DIRECTIONS: For the material below, output exactly the span from the line with "writable s → ready (fs_cache s) 2 → 0 ≤ pos" to the line with "set_cache c1 s) ∧", including both, and nothing besides.

--------------------

(** Writing one sector's worth. *)
Lemma write_chunk_ok s pos chunk :
  writable s → ready (fs_cache s) 2 → 0 ≤ pos < 512 * n → pos < 4294967296 →
  pos mod 512 + Z.of_nat (length chunk) ≤ 512 → 
  ∃ h c1 c2 x y s3 s4, byte_to_sector p pos true s = Ret (l3 (sview s) d (pos / 512), set_cache c1 s) ∧
    get_sector_handle (l3 (sview s) d (pos / 512)) false (set_cache c1 s) = Ret (Some h, set_cache c2 s) ∧
    load_disk (Cached h) (set_cache c2 s) = Ret (x, set_cache c2 s) ∧
    write_range x (pos mod 512) chunk = Some y ∧
    store_disk (Cached h) y (set_cache c2 s) = Ret (tt, s3) ∧
    release_sector_handle (l3 (sview s) d (pos / 512)) (Some h) true false s3 = Ret (tt, s4) ∧
    s4 = set_cache (fs_cache s4) s ∧
    touch (leaf (sview s) d n) (fs_cache s) (fs_cache s4) ∧
    ∀ q, 0 ≤ q < 512 * n → byte_at (sview s4) d q =
      if decide (pos ≤ q < pos + Z.of_nat (length chunk)) then default 0 (chunk !! Z.to_nat (q - pos))
      else byte_at (sview s) d q.
Proof.
  intros Hw Hr Hpos Hlt Hfit. pose proof Hw as [Hi Hsec Hd Ht Hh].
  destruct (byte_to_sector_ok s p i d pos true n) as (c1 & Hb & Hi1); [auto..|].
  assert (Hk : 0 ≤ pos / 512 < n) by mlia. pose proof (tr_l3 _ _ _ _ Ht _ Hk) as Hl3.
  pose proof (leaf_l3 (sview s) d n _ Hk) as Hleaf. set (sec := l3 (sview s) d (pos / 512)) in *.
  assert (Hz1 : dsize (set_cache c1 s) = dsize s) by apply (st_size _ _ (tc_steady _ _ _ Hi1)).
  destruct (get_handle_ok (set_cache c1 s) sec false 1) as (h & c2 & Hg & Hh2 & Hv2 & Hcl2);
    [by eapply idle_ready|done|by rewrite Hz1|done|].
  destruct (load_disk_ok _ (set_cache c2 (set_cache c1 s)) _ _ _ Hh2) as (x & Hx & Hl).
  simpl in Hx. rewrite Hv2 in Hx. simpl in Hx. rewrite (idle_view _ _ _ Hi1) in Hx.
  assert (Hxl : length x = 512%nat) by (eapply view_length; [apply Hr|exact Hx]).
  set (y := splice x (Z.to_nat (pos mod 512)) chunk).
  assert (Hyl : length y = 512%nat) by (unfold y; rewrite length_splice; mlia).
  destruct (store_disk_ok _ (set_cache c2 s) sec false h y Hh2 Hyl) as (c3 & Hst & Hst3 & Hv3 & Hcl3).
  pose proof (held_steady _ _ _ _ _ _ Hh2 Hst3) as Hh3.
  destruct (release_handle_ok _ (set_cache c3 s) sec false h true Hh3)
    as (c4 & Hrel & Hst4 & Hv4 & Hcl4); [|by auto|].
  { unfold dsize in *. simpl in *. rewrite (st_size _ _ Hst3), (hd_size _ _ _ _ _ Hh2). by rewrite Hz1. }
  assert (Hview : ∀ j, view c4 j = at_idx sec (Some y) (sview s) j).
  { intros j. rewrite Hv4. simpl. rewrite Hv3. unfold at_idx. case_decide; [done|].
    simpl. rewrite Hv2. simpl. apply (idle_view _ _ _ Hi1). }
  exists h, c1, c2, x, y, (set_cache c3 s), (set_cache c4 (set_cache c3 s)). split_and!; try done.
  - by rewrite write_range_some by mlia.
  - split.
    + etrans; [apply (tc_steady _ _ _ Hi1)|done].
    + intros j Hj. simpl. rewrite Hview, at_idx_ne; [done|]. by intros ->.
    + intros j Hj Hc. apply Hcl4, Hcl3, Hcl2, (tc_clean _ _ _ Hi1); try tauto. by intros ->.
  - eapply store_bytes; try done. intros j Hj. change (view c4 j = sview s j).
    rewrite Hview, at_idx_ne; [done|]. intros ->. by eapply inner_not_leaf.
Qed.

Lemma write_loop_ok fuel : ∀ s size offset written,
  writable s → ready (fs_cache s) 2 → 0 ≤ offset → 0 ≤ size → offset + size < 2147483648 →
  offset + size ≤ cur ≤ 512 * n → 0 ≤ written → written + size ≤ Z.of_nat (length buf) →
  enough fuel size offset →
  ∃ c', write_loop fuel p buf cur size offset written s = Ret (written + size, set_cache c' s) ∧
    touch (leaf (sview s) d n) (fs_cache s) c' ∧
    ∀ q, 0 ≤ q < 512 * n → byte_at (view c') d q =
      if decide (offset ≤ q < offset + size)
      then default 0 (buf !! Z.to_nat (written + (q - offset))) else byte_at (sview s) d q.
Proof.
  induction fuel as [|fuel IH]; intros s size offset written Hw Hr Hofs Hsz0 Hmax Hcur Hwr Hbuf Hf.
  { by destruct Hf. }
  simpl. case_decide as Hsz.
  2:{ replace size with 0 by lia. exists (fs_cache s). rewrite set_cache_id, Z.add_0_r.
      split; [done|]. split; [apply touch_refl|]. intros q ?. by rewrite decide_False by lia. }
  set (cnt := chunk_of (cur - offset) (Z.rem offset BLOCK_SECTOR_SIZE) size).
  assert (Hcnt : 0 < cnt ≤ size ∧ offset mod 512 + cnt ≤ 512 ∧
    (cnt = size ∨ cnt = 512 - offset mod 512)).
  { unfold cnt, chunk_of, BLOCK_SECTOR_SIZE. rewrite Z.rem_mod_nonneg by lia.
    repeat case_decide; mlia. }
  clearbody cnt. destruct Hcnt as ([Hc0 Hc1] & Hc2 & Hc3).
  set (chunk := sub buf (Z.to_nat written) (Z.to_nat cnt)).
  assert (Hcl : Z.of_nat (length chunk) = cnt) by (unfold chunk; rewrite length_sub; lia).
  destruct (write_chunk_ok s offset chunk) as
    (h & c1 & c2 & x & y & s3 & s4 & Hb & Hg & Hl & Hy & Hst & Hrel & Hs4 & Ht4 & Hq4); try done; try lia.
  rewrite (bind_run _ _ _ _ _ Hb). rewrite decide_False by lia.
  rewrite (bind_run _ _ _ _ _ Hg), (bind_run _ _ _ (Cached h) _ eq_refl).
  rewrite read_range_some by lia. fold chunk. rewrite (bind_run _ _ _ chunk _ eq_refl).
  rewrite (bind_run _ _ _ _ _ Hl), Z.rem_mod_nonneg by (unfold BLOCK_SECTOR_SIZE; lia).
  change BLOCK_SECTOR_SIZE with 512. rewrite Hy, (bind_run _ _ _ y _ eq_refl).
  rewrite (bind_run _ _ _ _ _ Hst), (bind_run _ _ _ _ _ Hrel).
  rewrite Hs4 in *. set (c4 := fs_cache s4) in *. clearbody c4. simpl in *.
  destruct (touch_writable s c4 Hw Ht4) as [Hw4 Hin4].
  destruct (IH (set_cache c4 s) (size - cnt) (offset + cnt) (written + cnt)) as (c5 & Hrun & Ht5 & Hq5);
    [done|eapply ready_steady; [done|apply Ht4]|lia..|apply enough_step; auto|].
  exists c5. rewrite Hrun. split; [do 2 f_equal; lia|].
  assert (Hleaf : ∀ j, leaf (sview (set_cache c4 s)) d n j → leaf (sview s) d n j)
    by (intros j; by apply (frame_leaf (sview s))).
  split; [eapply touch_trans; [done|by eapply touch_mono]|].
  intros q Hq. rewrite Hq5, Hq4 by done. rewrite Hcl. 
  repeat case_decide; try lia.
  - do 2 f_equal. lia.
  - unfold chunk. rewrite lookup_sub by lia. do 2 f_equal. lia.
Qed.
End write.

--------------------

WRITTEN RESPONSE:
  writable s → ready (fs_cache s) 2 → 0 ≤ pos < 512 * n → pos < 4294967296 →
  pos mod 512 + Z.of_nat (length chunk) ≤ 512 → 
  ∃ h c1 c2 x y s3 s4, byte_to_sector p pos true s = Ret (l3 (sview s) d (pos / 512), set_cache c1 s) ∧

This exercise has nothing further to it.